Input material
(** The body of the [try]. *)
Definition resolve (fm : font_manager) (font_name : string) : script unit :=
  if existsb (String.eqb (lower font_name)) (map lower (ttflist fm)) then
    set_font_family font_name ;;
    print ("Using cached font: " ++ font_name)
  else
    print ("Font '" ++ font_name ++ "' not in cache, searching system files...") ;;
    system_fonts <~ call (findSystemFonts fm) ;;
    let found := found_path (collect (clean_name font_name) system_fonts) in
    if truthy found then
      match found with
      | Some p =>
          call (addfont fm p) ;;
          internal_name <~ call (get_name fm p) ;;
          set_font_family internal_name ;;
          print ("Found and loaded font from: " ++ p)
      | None => ret tt
      end
    else
      print ("Warning: Font '" ++ font_name
             ++ "' could not be found. Using default.") ;;
      set_font_family "sans-serif".

(** The font handling section of [generate_signal_chart]. *)
Definition font_section (fm : font_manager) (font_name : string)
    : script unit :=
  try_except (resolve fm font_name)
    (fun e =>
       print ("Font warning: " ++ str e ++ ". Falling back to default.") ;;
       set_font_family "sans-serif").

End PeakChart.

End Fonts.

(** ** Legend of [makec.py] *)

Module Legend.
Section Dict.
Context {V : Type}.

(** A Python [dict] with string keys: the items in insertion order. *)
Definition dict_items : Type := list (string * V).

(** [d[k] = v]: a key already present keeps its place and takes the new
    value, a new key goes to the end. *)
Fixpoint setitem (d : dict_items) (k : string) (v : V) : dict_items :=
  match d with
  | [] => [(k, v)]
  | (k', v') :: rest =>
      if String.eqb k' k then (k', v) :: rest
      else (k', v') :: setitem rest k v
  end.

(** [dict(pairs)] *)
Definition dict (pairs : list (string * V)) : dict_items :=
  fold_left (fun d p => setitem d (fst p) (snd p)) pairs [].

(** [d.get(k)] *)
Fixpoint get (d : dict_items) (k : string) : option V :=
  match d with
  | [] => None
  | (k', v') :: rest => if String.eqb k' k then Some v' else get rest k
  end.

Definition keys (d : dict_items) : list string := map fst d.
Definition values (d : dict_items) : list V := map snd d.

(** [by_label = dict(zip(labels, handles))] *)
Definition by_label (labels : list string) (handles : list V) : dict_items :=
  dict (combine labels handles).

End Dict.
End Legend.

(** ** Replay of the lookup table ([graf_DDS/makechart.py]) *)

Module Replay.
Section Table.
Context {X : Type}.

(** [np.tile(a, reps)] on a one-dimensional array. *)
Fixpoint tile (a : list X) (reps : nat) : list X :=
  match reps with
  | O => []
  | S reps' => a ++ tile a reps'
  end.

(** [a[-1]]; [None] is the [IndexError] on an empty array. *)
Definition last_item (a : list X) : option X :=
  match a with
  | [] => None
  | _ => nth_error a (List.length a - 1)
  end.

(** [plot_voltages]: the table without its last entry, repeated
    [n_periods_to_show] times, then the last entry once. *)
Definition plot_voltages (voltage_values : list X) (n_periods_to_show : nat)
    : option (list X) :=
  let voltage_one_period := removelast voltage_values in
  let tiled := tile voltage_one_period n_periods_to_show in
  closing <- last_item voltage_values ;;
  Some (tiled ++ [closing]).

(** [plot_addresses = np.arange(len(plot_voltages))] *)
Definition plot_addresses (voltages : list X) : list nat :=
  seq 0 (List.length voltages).

End Table.
End Replay.

(** ** Order of binary64 values *)

Module Binary64.

(** A value that is not a NaN, placed in the lexicographic order of
    triples of integers: the sign class, then the exponent, then the
    mantissa, the last two negated below zero. *)
Definition key (f : spec_float) : Z * Z * Z :=
  match f with
  | S754_nan => (0, 0, 0)%Z
  | S754_zero _ => (0, 0, 0)%Z
  | S754_infinity true => (-2, 0, 0)%Z
  | S754_infinity false => (2, 0, 0)%Z
  | S754_finite true m e => (-1, - e, Z.neg m)%Z
  | S754_finite false m e => (1, e, Z.pos m)%Z
  end.

Definition lex3 (a b : Z * Z * Z) : comparison :=
  match a, b with
  | (a1, a2, a3), (b1, b2, b3) =>
      match Z.compare a1 b1 with
      | Eq => match Z.compare a2 b2 with
              | Eq => Z.compare a3 b3
              | c => c
              end
      | c => c
      end
  end.

(** Case analysis on every comparison of integers in sight. *)
Ltac lex3_cases :=
  unfold lex3 in *;
  repeat match goal with
         | |- context [Z.compare ?x ?y] => destruct (Z.compare_spec x y)
         | H : context [Z.compare ?x ?y] |- _ =>
             destruct (Z.compare_spec x y)
         end;
  try discriminate; try congruence; try lia.

(** The values NumPy's [isnan] rejects. *)
Definition not_nan (x : float) : Prop := isnan x = false.

(** The rational number a finite binary64 value stands for; an infinity
    and a NaN stand for none. *)
Definition exact_value (f : spec_float) : option Q :=
  match f with
  | S754_zero _ => Some 0%Q
  | S754_finite s m e =>
      Some (inject_Z (if s then Z.neg m else Z.pos m) * Qpower 2 e)%Q
  | S754_infinity _ => None
  | S754_nan => None
  end.

Definition exact (x : float) : option Q := exact_value (Prim2SF x).

(** The linear interpolant through [(t1, v1)] and [(t2, v2)], as the
    specification has it: the line in exact arithmetic.  A root of it is
    a time at which it takes the value 0. *)
Definition interpolant (t1 v1 t2 v2 x : Q) : Q :=
  (v1 + (x - t1) * (v2 - v1) / (t2 - t1))%Q.

End Binary64.

(** * Properties *)

(** ** Lists and errors *)

Lemma bind_Some {X Y} (m : option X) (k : X -> option Y) (y : Y) :
  bind m k = Some y <-> exists x, m = Some x /\ k x = Some y.
Proof.
  destruct m as [x|]; simpl; split.
  - intros Hk. exists x. auto.
  - intros [x' [Hx Hk]]. inversion Hx. subst. exact Hk.
  - discriminate.
  - intros [x' [Hx _]]. discriminate.
Qed.

Lemma nth_error_tl {X} (l : list X) (i : nat) :
  nth_error (tl l) i = nth_error l (S i).
Proof. destruct l; simpl; [destruct i|]; reflexivity. Qed.

Lemma nth_error_removelast {X} (l : list X) (i : nat) :
  nth_error (removelast l) i =
  if S i <? List.length l then nth_error l i else None.
Proof.
  revert i. induction l as [|x l IH]; intros i.
  - destruct i; reflexivity.
  - destruct l as [|y l].
    + destruct i; reflexivity.
    + change (removelast (x :: y :: l)) with (x :: removelast (y :: l)).
      destruct i as [|i].
      * reflexivity.
      * simpl nth_error at 1. rewrite IH. reflexivity.
Qed.

(** ** Zero crossing *)

Module ZeroCrossFacts.
Import ZeroCross.

Section Generic.
Context {A : Type} `{Scalar A}.

Lemma nth_error_band (a b : list bool) (i : nat) :
  nth_error (band a b) i =
  match nth_error a i, nth_error b i with
  | Some x, Some y => Some (andb x y)
  | _, _ => None
  end.
Proof.
  unfold band. revert b i.
  induction a as [|x a IH]; intros b i.
  - destruct i; reflexivity.
  - destruct b as [|y b].
    + destruct i; simpl; [reflexivity|]. destruct (nth_error a i); reflexivity.
    + destruct i; simpl; [reflexivity|]. apply IH.
Qed.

What is expected
Using the data above, reproduce exactly the lines from the line that contains "let voltage_one_period := removelast" through the line that contains "Some (inject_Z (if", including both.

Written answer
  let voltage_one_period := removelast voltage_values in
  let tiled := tile voltage_one_period n_periods_to_show in
  closing <- last_item voltage_values ;;
  Some (tiled ++ [closing]).

(** [plot_addresses = np.arange(len(plot_voltages))] *)
Definition plot_addresses (voltages : list X) : list nat :=
  seq 0 (List.length voltages).

End Table.
End Replay.

(** ** Order of binary64 values *)

Module Binary64.

(** A value that is not a NaN, placed in the lexicographic order of
    triples of integers: the sign class, then the exponent, then the
    mantissa, the last two negated below zero. *)
Definition key (f : spec_float) : Z * Z * Z :=
  match f with
  | S754_nan => (0, 0, 0)%Z
  | S754_zero _ => (0, 0, 0)%Z
  | S754_infinity true => (-2, 0, 0)%Z
  | S754_infinity false => (2, 0, 0)%Z
  | S754_finite true m e => (-1, - e, Z.neg m)%Z
  | S754_finite false m e => (1, e, Z.pos m)%Z
  end.

Definition lex3 (a b : Z * Z * Z) : comparison :=
  match a, b with
  | (a1, a2, a3), (b1, b2, b3) =>
      match Z.compare a1 b1 with
      | Eq => match Z.compare a2 b2 with
              | Eq => Z.compare a3 b3
              | c => c
              end
      | c => c
      end
  end.

(** Case analysis on every comparison of integers in sight. *)
Ltac lex3_cases :=
  unfold lex3 in *;
  repeat match goal with
         | |- context [Z.compare ?x ?y] => destruct (Z.compare_spec x y)
         | H : context [Z.compare ?x ?y] |- _ =>
             destruct (Z.compare_spec x y)
         end;
  try discriminate; try congruence; try lia.

(** The values NumPy's [isnan] rejects. *)
Definition not_nan (x : float) : Prop := isnan x = false.

(** The rational number a finite binary64 value stands for; an infinity
    and a NaN stand for none. *)
Definition exact_value (f : spec_float) : option Q :=
  match f with
  | S754_zero _ => Some 0%Q
  | S754_finite s m e =>
      Some (inject_Z (if s then Z.neg m else Z.pos m) * Qpower 2 e)%Q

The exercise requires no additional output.